(DATA FOR THIS EXERCISE)
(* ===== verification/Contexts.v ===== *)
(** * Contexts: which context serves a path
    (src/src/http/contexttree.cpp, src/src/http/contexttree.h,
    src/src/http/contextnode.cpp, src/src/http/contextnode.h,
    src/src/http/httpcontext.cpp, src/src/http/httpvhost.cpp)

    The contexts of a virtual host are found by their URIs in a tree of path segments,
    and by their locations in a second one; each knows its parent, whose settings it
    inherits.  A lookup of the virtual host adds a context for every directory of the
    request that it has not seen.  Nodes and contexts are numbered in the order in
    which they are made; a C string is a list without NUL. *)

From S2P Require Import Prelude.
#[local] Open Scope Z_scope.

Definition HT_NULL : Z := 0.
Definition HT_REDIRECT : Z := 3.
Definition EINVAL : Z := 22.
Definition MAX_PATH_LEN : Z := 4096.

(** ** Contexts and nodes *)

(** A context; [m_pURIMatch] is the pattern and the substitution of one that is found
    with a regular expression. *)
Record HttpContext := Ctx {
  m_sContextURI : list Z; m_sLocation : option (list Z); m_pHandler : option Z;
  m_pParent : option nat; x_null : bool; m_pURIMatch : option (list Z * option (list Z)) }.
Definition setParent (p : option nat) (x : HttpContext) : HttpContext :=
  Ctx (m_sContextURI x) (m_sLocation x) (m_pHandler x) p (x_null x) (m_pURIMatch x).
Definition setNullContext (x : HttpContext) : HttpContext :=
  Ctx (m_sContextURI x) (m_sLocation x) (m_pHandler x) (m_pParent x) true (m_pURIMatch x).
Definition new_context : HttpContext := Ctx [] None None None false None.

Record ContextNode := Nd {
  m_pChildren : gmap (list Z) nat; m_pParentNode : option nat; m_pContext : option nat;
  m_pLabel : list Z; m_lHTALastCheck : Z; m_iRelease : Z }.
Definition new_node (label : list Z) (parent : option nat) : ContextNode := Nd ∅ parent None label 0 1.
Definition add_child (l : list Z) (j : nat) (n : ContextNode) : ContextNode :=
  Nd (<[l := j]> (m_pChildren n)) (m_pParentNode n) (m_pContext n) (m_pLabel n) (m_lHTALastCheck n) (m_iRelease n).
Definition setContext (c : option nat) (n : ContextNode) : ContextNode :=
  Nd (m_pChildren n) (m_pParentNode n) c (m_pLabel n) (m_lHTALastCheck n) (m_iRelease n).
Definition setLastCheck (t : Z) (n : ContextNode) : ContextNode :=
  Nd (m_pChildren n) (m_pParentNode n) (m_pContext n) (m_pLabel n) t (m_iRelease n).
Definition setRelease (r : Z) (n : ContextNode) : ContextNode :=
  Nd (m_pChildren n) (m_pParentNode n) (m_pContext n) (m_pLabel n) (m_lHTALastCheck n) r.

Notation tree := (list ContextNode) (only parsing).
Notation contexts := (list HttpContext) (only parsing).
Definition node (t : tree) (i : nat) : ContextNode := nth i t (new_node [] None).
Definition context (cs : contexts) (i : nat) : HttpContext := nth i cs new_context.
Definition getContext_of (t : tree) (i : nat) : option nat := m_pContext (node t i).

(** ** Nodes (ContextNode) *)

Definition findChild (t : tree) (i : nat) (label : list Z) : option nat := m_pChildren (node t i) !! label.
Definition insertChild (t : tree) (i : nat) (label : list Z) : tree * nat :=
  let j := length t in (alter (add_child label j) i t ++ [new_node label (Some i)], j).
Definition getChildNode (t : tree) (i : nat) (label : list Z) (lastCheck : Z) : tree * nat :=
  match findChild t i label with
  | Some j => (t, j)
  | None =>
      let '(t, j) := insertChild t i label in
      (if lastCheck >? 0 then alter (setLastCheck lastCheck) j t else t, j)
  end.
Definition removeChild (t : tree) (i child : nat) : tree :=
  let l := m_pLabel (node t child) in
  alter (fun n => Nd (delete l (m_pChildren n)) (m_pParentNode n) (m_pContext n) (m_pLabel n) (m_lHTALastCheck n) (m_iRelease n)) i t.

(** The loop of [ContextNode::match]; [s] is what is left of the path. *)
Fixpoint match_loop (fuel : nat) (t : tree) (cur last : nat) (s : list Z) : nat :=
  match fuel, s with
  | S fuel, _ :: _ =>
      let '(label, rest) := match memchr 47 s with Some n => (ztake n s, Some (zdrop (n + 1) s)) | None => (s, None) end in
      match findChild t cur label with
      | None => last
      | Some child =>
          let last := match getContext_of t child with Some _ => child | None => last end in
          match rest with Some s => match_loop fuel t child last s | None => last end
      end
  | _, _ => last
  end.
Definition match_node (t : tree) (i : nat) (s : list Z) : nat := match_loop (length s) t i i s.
(End DATA FOR THIS EXERCISE)
• **WHAT THE EXERCISE ASKS**:
Produce a precise copy of all the material above.

• **RESPONSE**:
(* ===== verification/Contexts.v ===== *)
(** * Contexts: which context serves a path
    (src/src/http/contexttree.cpp, src/src/http/contexttree.h,
    src/src/http/contextnode.cpp, src/src/http/contextnode.h,
    src/src/http/httpcontext.cpp, src/src/http/httpvhost.cpp)

    The contexts of a virtual host are found by their URIs in a tree of path segments,
    and by their locations in a second one; each knows its parent, whose settings it
    inherits.  A lookup of the virtual host adds a context for every directory of the
    request that it has not seen.  Nodes and contexts are numbered in the order in
    which they are made; a C string is a list without NUL. *)

From S2P Require Import Prelude.
#[local] Open Scope Z_scope.

Definition HT_NULL : Z := 0.
Definition HT_REDIRECT : Z := 3.
Definition EINVAL : Z := 22.
Definition MAX_PATH_LEN : Z := 4096.

(** ** Contexts and nodes *)

(** A context; [m_pURIMatch] is the pattern and the substitution of one that is found
    with a regular expression. *)
Record HttpContext := Ctx {
  m_sContextURI : list Z; m_sLocation : option (list Z); m_pHandler : option Z;
  m_pParent : option nat; x_null : bool; m_pURIMatch : option (list Z * option (list Z)) }.
Definition setParent (p : option nat) (x : HttpContext) : HttpContext :=
  Ctx (m_sContextURI x) (m_sLocation x) (m_pHandler x) p (x_null x) (m_pURIMatch x).
Definition setNullContext (x : HttpContext) : HttpContext :=
  Ctx (m_sContextURI x) (m_sLocation x) (m_pHandler x) (m_pParent x) true (m_pURIMatch x).
Definition new_context : HttpContext := Ctx [] None None None false None.

Record ContextNode := Nd {
  m_pChildren : gmap (list Z) nat; m_pParentNode : option nat; m_pContext : option nat;
  m_pLabel : list Z; m_lHTALastCheck : Z; m_iRelease : Z }.
Definition new_node (label : list Z) (parent : option nat) : ContextNode := Nd ∅ parent None label 0 1.
Definition add_child (l : list Z) (j : nat) (n : ContextNode) : ContextNode :=
  Nd (<[l := j]> (m_pChildren n)) (m_pParentNode n) (m_pContext n) (m_pLabel n) (m_lHTALastCheck n) (m_iRelease n).
Definition setContext (c : option nat) (n : ContextNode) : ContextNode :=
  Nd (m_pChildren n) (m_pParentNode n) c (m_pLabel n) (m_lHTALastCheck n) (m_iRelease n).
Definition setLastCheck (t : Z) (n : ContextNode) : ContextNode :=
  Nd (m_pChildren n) (m_pParentNode n) (m_pContext n) (m_pLabel n) t (m_iRelease n).
Definition setRelease (r : Z) (n : ContextNode) : ContextNode :=
  Nd (m_pChildren n) (m_pParentNode n) (m_pContext n) (m_pLabel n) (m_lHTALastCheck n) r.

Notation tree := (list ContextNode) (only parsing).
Notation contexts := (list HttpContext) (only parsing).
Definition node (t : tree) (i : nat) : ContextNode := nth i t (new_node [] None).
Definition context (cs : contexts) (i : nat) : HttpContext := nth i cs new_context.
Definition getContext_of (t : tree) (i : nat) : option nat := m_pContext (node t i).

(** ** Nodes (ContextNode) *)

Definition findChild (t : tree) (i : nat) (label : list Z) : option nat := m_pChildren (node t i) !! label.
Definition insertChild (t : tree) (i : nat) (label : list Z) : tree * nat :=
  let j := length t in (alter (add_child label j) i t ++ [new_node label (Some i)], j).
Definition getChildNode (t : tree) (i : nat) (label : list Z) (lastCheck : Z) : tree * nat :=
  match findChild t i label with
  | Some j => (t, j)
  | None =>
      let '(t, j) := insertChild t i label in
      (if lastCheck >? 0 then alter (setLastCheck lastCheck) j t else t, j)
  end.
Definition removeChild (t : tree) (i child : nat) : tree :=
  let l := m_pLabel (node t child) in
  alter (fun n => Nd (delete l (m_pChildren n)) (m_pParentNode n) (m_pContext n) (m_pLabel n) (m_lHTALastCheck n) (m_iRelease n)) i t.

(** The loop of [ContextNode::match]; [s] is what is left of the path. *)
Fixpoint match_loop (fuel : nat) (t : tree) (cur last : nat) (s : list Z) : nat :=
  match fuel, s with
  | S fuel, _ :: _ =>
      let '(label, rest) := match memchr 47 s with Some n => (ztake n s, Some (zdrop (n + 1) s)) | None => (s, None) end in
      match findChild t cur label with
      | None => last
      | Some child =>
          let last := match getContext_of t child with Some _ => child | None => last end in
          match rest with Some s => match_loop fuel t child last s | None => last end
      end
  | _, _ => last
  end.
Definition match_node (t : tree) (i : nat) (s : list Z) : nat := match_loop (length s) t i i s.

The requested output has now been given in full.